If you approach the Industrial Tribunal without a failure report, the Tribunal may ask why you did not wait for the conciliation officer to complete the process. You will need to show that the 45-day period has expired and that the conciliation officer has not issued a report.

The Tribunal may accept your application and proceed. Or the Tribunal may direct the conciliation officer to issue a failure report first. Or the Tribunal may dismiss your application as premature.

The outcome depends on the specific Tribunal, the specific conciliation officer, and the specific facts of your case.

The SAMADHAN Portal Factor

The SAMADHAN portal is the central platform for filing labour complaints. Your complaint is assigned to a Conciliation Officer, who facilitates resolution between you and your employer without litigation.

The portal is integrated with the IR Code. Conciliation officers are required to upload their reports on the SAMADHAN portal if no settlement is arrived at. Applications for adjudication of disputes not settled through conciliation can be made to the Industrial Tribunal on the SAMADHAN portal.

If the conciliation officer has not uploaded a failure report on the portal, you may still be able to file your application. The portal records the date of filing and the status of conciliation proceedings. This provides a clear evidentiary record of the 45-day timeline.

Your Action Plan [FREE]

Step 1: Confirm the 45-day timeline

Check the date on which you filed your application with the conciliation officer. Count 45 days from that date.

Step 2: Document the delay

If the conciliation officer has exceeded the 45-day timeline, document the delay. Keep a record of all communications with the conciliation officer. Save screenshots of the SAMADHAN portal showing the status of your complaint.

Step 3: File your application with the Industrial Tribunal

File your application with the Industrial Tribunal through the SAMADHAN portal. Attach all relevant documents, including the date of filing with the conciliation officer and evidence of the 45-day expiry.

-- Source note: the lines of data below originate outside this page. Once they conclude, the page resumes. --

(** *** Marking a row *)
Lemma update_outbox_Some id P f d n d' :
  update_outbox id P f d = Some (n, d') ->
  (n = 0 /\ d' = d /\ forall r, t_outbox d !! id = Some r -> P r = false) \/
  (exists r, n = 1 /\ t_outbox d !! id = Some r /\ P r = true /\
    d' = set_outbox (<[id := f r]> (t_outbox d)) d).
Proof.
  unfold update_outbox. destruct (upd _ _ _ _ _) as [[n' m]|] eqn:E; [|done].
  intros [= <- <-]. apply upd_Some in E as [(-> & -> & ?)|(r & -> & ? & ? & _ & ->)].
  - left. by destruct d.
  - right. eauto 10.
Qed.

(** The row a mark writes, and what a mark does to the world: nothing, or
    that row in place of one that was not published. *)
Definition published_row (t : time) (r : outbox_row) : outbox_row :=
  MkOutbox (o_subject r) (o_payload r) OutboxPublished (o_attempts r) (o_next_attempt r)
    (Some t) None (o_created r) t.
Definition failed_row (next t : time) (msg : string) (r : outbox_row) : outbox_row :=
  MkOutbox (o_subject r) (o_payload r) OutboxFailed (o_attempts r + 1) next
    (o_published r) (Some msg) (o_created r) t.

Definition marks (id : string) (f : outbox_row -> outbox_row) (w w' : World ApiDB) : Prop :=
  same_io w w' /\
  (db w' = db w \/ exists r, t_outbox (db w) !! id = Some r /\ o_state r <> OutboxPublished /\
    db w' = set_outbox (<[id := f r]> (t_outbox (db w))) (db w)).

Lemma mark_marks {msg id f w res w'} :
  (let! n := sql msg (update_outbox id not_published f) in requireAffected n) w = (res, w') ->
  marks id f w w'.
Proof.
  unfold bind, sql, requireAffected, fail_if. intros H.
  destruct (db_fault (tick w)); [injection H as _ <-; repeat split; by left|].
  destruct (update_outbox _ _ _ _) as [[n d]|] eqn:E; [|injection H as _ <-; repeat split; by left].
  assert (w' = set_db d (bump w)) as -> by (destruct (negb _); by injection H as _ <-).
  apply update_outbox_Some in E as [(_ & -> & _)|(r & _ & Hr & HP & ->)]; [repeat split; by left|].
  unfold not_published in HP. destruct_bools. repeat split. right. eauto 10.
Qed.

Lemma MarkPublished_marks {id w res w'} :
  MarkPublished id w = (res, w') -> marks id (published_row (clk (tick w))) w w'.
Proof. unfold MarkPublished. intros H. exact (mark_marks H). Qed.

Lemma MarkFailed_marks {id msg next w res w'} :
  MarkFailed id (Some msg) next w = (res, w') -> marks id (failed_row next (clk (tick w)) msg) w w'.
Proof.
  unfold MarkFailed, fail_if. destruct (is_zero next).
  - intros [= _ <-]. repeat split. by left.
  - intros H. exact (mark_marks H).
Qed.

Lemma marks_grows id f w w' :
  (forall r, o_subject (f r) = o_subject r /\ o_payload (f r) = o_payload r) ->
  marks id f w w' -> outbox_grows (db w) (db w').
Proof.
  intros Hf [_ [->|(r & Hr & Hs & ->)]]; [reflexivity|].
  intros id' r' Hr'. destruct (decide (id' = id)) as [->|Hne]; simpl.
  - rewrite lookup_insert_eq. assert (r' = r) as -> by congruence. destruct (Hf r). eexists. repeat split; done.
  - rewrite lookup_insert_ne by done. eauto 10.
Qed.

(** A message that is not published: one the publisher itself refuses, or one
    the broker refuses at some moment. *)
Definition refused (subj payload : string) : Prop :=
  subj = "" \/ payload = "" \/ exists n, js_publish n subj payload <> None.

Lemma Publish_spec subj payload w res w' :
  Publish subj payload w = (res, w') ->
  db w' = db w /\
  ((res = Ok None /\ trace w' = trace w ++ [EffPublish subj payload]) \/
   (exists msg, res = Ok (Some msg) /\ trace w' = trace w /\ refused subj payload)).
Proof.
  unfold Publish, bind, ask, emit, ret, refused. repeat case_bool_decide; intros HP; simplify_eq; [eauto 10..|].
  destruct (js_publish (tick w) subj payload) eqn:E; simplify_eq/=; [|by auto].
  split; [done|]. right. eexists. split_and!; [done|done|]. right. right. exists (tick w). by rewrite E.
Qed.

(** *** The publishing loop *)
Lemma published_row_keeps t r :
  o_subject (published_row t r) = o_subject r /\ o_payload (published_row t r) = o_payload r.
Proof. done. Qed.
Lemma failed_row_keeps n t m r :
  o_subject (failed_row n t m r) = o_subject r /\ o_payload (failed_row n t m r) = o_payload r.
Proof. done. Qed.

(** A listed record is still in the table, with its subject and payload. *)
Definition listed (d : ApiDB) (r : OutboxRecord) : Prop :=
  exists r', t_outbox d !! rec_ID r = Some r' /\
    o_subject r' = o_subject (rec_row r) /\ o_payload r' = o_payload (rec_row r).

Lemma listed_grows d d' r : outbox_grows d d' -> listed d r -> listed d' r.
Proof.
  intros Hg (r' & E & Hs & Hp). destruct (Hg _ _ E) as (r2 & E2 & ? & ? & _).
  exists r2. repeat split; congruence.
Qed.

(** Every published row was accepted by the broker. *)
Definition accepted (w : World ApiDB) : Prop :=
  forall id r, t_outbox (db w) !! id = Some r -> o_state r = OutboxPublished ->
    EffPublish (o_subject r) (o_payload r) ∈ trace w.

Lemma marks_accepted id f w w' :
  accepted w -> marks id f w w' ->
  (forall r, t_outbox (db w) !! id = Some r -> o_state (f r) = OutboxPublished ->
     EffPublish (o_subject (f r)) (o_payload (f r)) ∈ trace w) ->
  accepted w'.
Proof.
  intros Ha [[_ Ht] [E|(r & Hr & _ & E)]] Hf id' r'; rewrite E, Ht; [apply Ha|simpl].
  rewrite lookup_insert_Some. intros [[<- <-]|[_ ?]]; [by apply Hf|by eauto].
Qed.

Lemma publish_all_accepted p t l res w r w' :
  publish_all p t l res w = (r, w') ->
  accepted w -> Forall (listed (db w)) l -> accepted w' /\ outbox_grows (db w) (db w').
Proof.
  revert res w. induction l as [|x l IH]; intros res w H Ha Hl; cbn [publish_all] in H.
  { injection H as _ <-. by split. }
  apply Forall_cons in Hl as [Hx Hl].
  unfold bind at 1 in H. destruct (Publish _ _ w) as [o w1] eqn:EP.
  apply Publish_spec in EP as [Ed [[-> Et]|(msg & -> & Et & _)]].
  - unfold bind in H. destruct (MarkPublished _ w1) as [o2 w2] eqn:EM.
    apply MarkPublished_marks in EM.
    assert (Ha2 : accepted w2).
    { eapply marks_accepted; [|exact EM|].
      - intros id r0. rewrite Ed, Et. intros ? ?. apply elem_of_app; left. eauto.
      - rewrite Ed, Et. intros r0 Hr0 _. simpl. destruct Hx as (r1 & E1 & <- & <-).
        simplify_eq. apply elem_of_app; right. by apply list_elem_of_singleton. }
    apply marks_grows in EM; [|apply published_row_keeps]. rewrite Ed in EM.
    destruct o2; [|injection H as _ <-; by split].
    apply IH in H as [? ?]; [split; [done|by etrans]|done|].
    eapply Forall_impl; [exact Hl|]. eauto using listed_grows.
  - unfold bind in H. destruct (MarkFailed _ _ _ w1) as [o2 w2] eqn:EM.
    apply MarkFailed_marks in EM.
    assert (Ha2 : accepted w2).
    { eapply marks_accepted; [|exact EM|].
      - intros id r0. rewrite Ed, Et. apply Ha.
      - done. }
    apply marks_grows in EM; [|apply failed_row_keeps]. rewrite Ed in EM.
    destruct o2; [|injection H as _ <-; by split].
    apply IH in H as [? ?]; [split; [done|by etrans]|done|].
    eapply Forall_impl; [exact Hl|]. eauto using listed_grows.
Qed.

Lemma scan_all_Ok l rs :
  scan_all l = Ok rs -> map (fun r => (rec_ID r, rec_row r)) rs = l.
Proof.
  revert rs. induction l as [|[id row] l IH]; intros rs; simpl; [by intros [= <-]|].
  unfold scanOutboxRecord; simpl. destruct (decodeJobEvent _); [|done].
  destruct (scan_all l) eqn:E; [|done]. intros [= <-]. simpl. by rewrite (IH _ eq_refl).
Qed.

Lemma select_due_elem at_ limit d id row :
  (id, row) ∈ select_due at_ limit d -> t_outbox d !! id = Some row /\ due at_ row = true.
Proof. intros H. by apply select_elem in H. Qed.

Lemma select_due_NoDup at_ limit d : NoDup (select_due at_ limit d).*1.
Proof. apply select_NoDup. Qed.

(** *** What the loop does to each record when no SQL call fails *)
Definition processed (p : OutboxPublisher) (t : time) (row : outbox_row) (w' : World ApiDB)
    (row' : outbox_row) : Prop :=
  (exists tm, row' = published_row tm row /\
     EffPublish (o_subject row) (o_payload row) ∈ trace w') \/
  (exists tm msg, row' = failed_row (t + retryDelay p) tm msg row /\ refused (o_subject row) (o_payload row)).

(** The record's row is in the table and neither published nor malformed. *)
Definition markable (d : ApiDB) (r : OutboxRecord) : Prop :=
  t_outbox d !! rec_ID r = Some (rec_row r) /\ o_state (rec_row r) <> OutboxPublished /\
  0 <= o_attempts (rec_row r).

Lemma mark_ok `{!NoFaults} msg id f w r :
  t_outbox (db w) !! id = Some r -> o_state r <> OutboxPublished -> outbox_check (f r) = true ->
  (let! n := sql msg (update_outbox id not_published f) in requireAffected n) w =
    (Ok tt, set_db (set_outbox (<[id := f r]> (t_outbox (db w))) (db w)) (bump w)).
Proof.
  intros Hr Hs Hc. unfold bind, sql, update_outbox, upd. rewrite no_faults, Hr.
  unfold not_published. rewrite bool_decide_false by done. simpl. by rewrite Hc.
Qed.

Lemma publish_one `{!NoFaults} p t r w :
  markable (db w) r -> is_zero (t + retryDelay p) = false ->
  exists o w' row', Publish (o_subject (rec_row r)) (o_payload (rec_row r)) w = (Ok o, w') /\
    exists w2,
    (match o with
     | Some msg => MarkFailed (rec_ID r) (Some msg) (t + retryDelay p)
     | None => MarkPublished (rec_ID r)
     end) w' = (Ok tt, w2) /\
    db w2 = set_outbox (<[rec_ID r := row']> (t_outbox (db w))) (db w) /\
    processed p t (rec_row r) w2 row' /\ trace w `prefix_of` trace w2.
Proof.
  intros (Hr & Hs & Ha) Hz.
  destruct (Publish _ _ w) as [o w1] eqn:EP.
  apply Publish_spec in EP as [Ed [[-> Et]|(msg & -> & Et & Hrf)]].
  - exists None, w1, (published_row (clk (tick w1)) (rec_row r)). split; [done|].
    eexists. unfold MarkPublished, bind at 1, now, ask. cbv beta iota.
    rewrite (mark_ok _ _ _ _ (rec_row r)) by (simpl; rewrite ?Ed; auto; by apply Z.leb_le).
    split; [done|]. simpl. rewrite Ed, Et. split_and!; [done| |by exists [EffPublish (o_subject (rec_row r)) (o_payload (rec_row r))]].
    left. eexists. split; [done|]. simpl. rewrite Et. apply elem_of_app. right.
    by apply list_elem_of_singleton.
  - exists (Some msg), w1, (failed_row (t + retryDelay p) (clk (tick w1)) msg (rec_row r)).
    split; [done|]. eexists. unfold MarkFailed, fail_if. rewrite Hz.
    unfold ret, bind at 1 2, now, ask. cbv beta iota.
    rewrite (mark_ok _ _ _ _ (rec_row r)) by (simpl; rewrite ?Ed; auto; apply Z.leb_le; simpl; lia).
    split; [done|]. simpl. rewrite Ed, Et. split_and!; [done| |done].
    right. eauto.
Qed.

Lemma processed_mono p t row w w' row' :
  trace w `prefix_of` trace w' -> processed p t row w row' -> processed p t row w' row'.
Proof.
  intros [k Hk] [(tm & ? & H)|H]; [left|by right]. exists tm. split; [done|].
  rewrite Hk. apply elem_of_app. by left.
Qed.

Step 4: Be prepared for objections

The employer may object that you have not obtained a failure report. Be prepared to argue that the 45-day expiry is sufficient and that the conciliation officer’s delay should not prejudice your rights.

The Bottom Line

The IR Code has given workers direct access to the Industrial Tribunal without government reference. The 45-day conciliation period is the officer’s statutory window. If the officer fails to issue a failure report within that window, the worker has a strong argument that the conciliation process is complete and the Tribunal can be approached.

The conservative approach is to wait for the failure report. The better approach, consistent with the Code’s objective of reducing delays, is to approach the Tribunal after 45 days and let the Tribunal decide whether the failure report is necessary.

Either way, the days of waiting indefinitely for government referrals are over. The IR Code has changed the game. It is time to play by the new rules.